Using NGS one could expect that sequencing is a readily done process. Science notes:

But to date, fewer than 100 coronavirus samples have made it to his sequencers at the McDonnell Genome Institute, and the United States remains nearly blind to several coronavirus strains that have recently upended the course of the pandemic. “We have it all worked out but there's not a lot of takers,” Milbrandt says of his center's sequencing abilities. “We are getting more inquiries from the press than from people who need the information. … Some of us have pipelines available—they are just not being utilized.” The Centers for Disease Control and Prevention (CDC) plans to rapidly change that by coordinating a national surveillance system for coronavirus variants. Scientists and public health experts welcome the plan. “The hardware is set up, the people are trained, the infrastructure is in place,” says genome scientist Chris Mason of Weill Cornell Medicine. “It's just a big question: Who's gonna pay for it?”
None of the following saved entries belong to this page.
(** ** The operations on a task of the table *)
Lemma pwp_on_task {A} i (m : M tstate A) (P : ProcessTask → A → ProcessTask → Prop) Q s :
  (∀ ts, pwp m (λ a ts', P (ts_task ts) a (ts_task ts')) ts) →
  (∀ t a t' s', process_tasks_ s !! i = Some t → P t a t' →
     process_tasks_ s' = alter (λ _, t') i (process_tasks_ s) → process_task s' = process_task s → Q a s') →
  pwp (on_task i m) Q s.
Proof.
  intros Hm HQ. unfold pwp, on_task. destruct (process_tasks_ s !! i) as [t|] eqn:E; [|done].
  pose proof (Hm (TState (sc_vm s) (sc_cur_pid s) t)) as H. unfold pwp in H.
  destruct (m _) as [[a ts]|]; [|done]. eapply HQ; [done|exact H| |done]. apply list_insert_alter.
Qed.
Lemma pwp_lift_vm {A} (m : M vmstate A) (Q : A → tstate → Prop) s :
  (∀ a vm, Q a (TState vm (ts_cur_pid s) (ts_task s))) → pwp (lift_vm m) Q s.
Proof. intros HQ. unfold pwp, lift_vm. destruct (m (ts_vm s)) as [[a vm]|]; [apply HQ|done]. Qed.
Lemma pwp_AllocPid (Q : Z → tstate → Prop) s :
  (∀ a s', ts_task s' = ts_task s → Q a s') → pwp AllocPid Q s.
Proof.
  intros HQ. unfold AllocPid, pwp. rewrite guarded_unfold. unfold CriticalGuard_dtor.
  destruct (read_bit _ _); apply HQ; done.
Qed.
(** state, channel and parent of a task: what [Init] and [CopyFrom] keep *)
Definition keeps (t t' : ProcessTask) : Prop :=
  state t' = state t ∧ channel t' = channel t ∧ parent_process t' = parent_process t.
Lemma pwp_upd f (Q : () → tstate → Prop) s :
  Q () (TState (ts_vm s) (ts_cur_pid s) (f (ts_task s))) → pwp (upd f) Q s.
Proof. done. Qed.
Lemma pwp_this (Q : ProcessTask → tstate → Prop) s : Q (ts_task s) s → pwp this Q s.
Proof. done. Qed.
Ltac pwp_walk :=
  repeat (lazymatch goal with
    | |- pwp (mbind _ _) _ _ => apply pwp_bind
    | |- pwp (mret _) _ _ => apply pwp_ret
    | |- pwp (stop_with _) _ _ => exact I
    | |- pwp (lift_vm _) _ _ => apply pwp_lift_vm; intros
    | |- pwp AllocPid _ _ => apply pwp_AllocPid; intros
    | |- pwp (of_option _ _) _ _ => apply pwp_of_option; intros
    | |- pwp (upd _) _ _ => apply pwp_upd
    | |- pwp this _ _ => apply pwp_this
    | |- pwp (if ?b then _ else _) _ _ => destruct b
    end; cbv beta).
Lemma keeps_Init ra b s : pwp (ProcessTask_Init ra b) (λ _ s', keeps (ts_task s) (ts_task s')) s.
Proof.
  unfold ProcessTask_Init, keeps. pwp_walk. all: cbn in *; repeat split; congruence.
Qed.
Lemma keeps_CopyFrom src s : pwp (CopyFrom src) (λ _ s', keeps (ts_task s) (ts_task s')) s.
Proof. unfold CopyFrom, keeps. pwp_walk. all: cbn in *; repeat split; congruence. Qed.
Lemma keeps_lift_vm {A} (m : M vmstate A) s : pwp (lift_vm m) (λ _ s', ts_task s' = ts_task s) s.
Proof. by apply pwp_lift_vm. Qed.
Lemma pwp_free_regions n root level l s : pwp (free_regions n root level l) (λ _ s', ts_task s' = ts_task s) s.
Proof.
  revert l s. induction n as [|n IH]; intros l s; cbn [free_regions]; [done|]. destruct l as [|r l]; [done|].
  apply pwp_bind, pwp_lift_vm. intros [] vm. apply (IH l (TState vm (ts_cur_pid s) (ts_task s))).
Qed.
Lemma pwp_free_level level s : pwp (free_level level) (λ _ s', ts_task s' = ts_task s) s.
Proof.
  unfold free_level. apply pwp_bind, pwp_this, pwp_bind. eapply pwp_mono; [apply pwp_free_regions|].
  intros [] s' <-. by apply pwp_lift_vm.
Qed.
Lemma pwp_FreePageTable b s : pwp (FreePageTable b) (λ _ s', ts_task s' = ts_task s) s.
Proof.
  unfold FreePageTable.
  do 3 (apply pwp_bind; eapply pwp_mono; [apply pwp_free_level|]; cbv beta; intros [] ? <-).
  pwp_walk. all: done.
Qed.
(** a reaped task is unused, with no channel and no parent *)
Lemma ResetProcess_state s :
  pwp ResetProcess (λ _ s', state (ts_task s') = unused ∧ channel (ts_task s') = None) s.
Proof.
  unfold ResetProcess. apply pwp_bind. eapply pwp_mono; [apply pwp_FreePageTable|]. intros [] s1 _.
  pwp_walk. done.
Qed.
What is amazing is that we can sequence a human genome of 3 billion nucleotides for a few hundred dollars and one millionth that seems to be an insurmountable process. 

In my opinion this is another of a long line of gross failures of the CDC. I would suggest sequencing at least one percent of all infected and doing so on a near real time basis. That way one hope we can both see the new mutant/variant and more importantly modify vaccines accordingly.

It is truly amazing that no matter the Administration we have these incessant missteps and outright bumblings.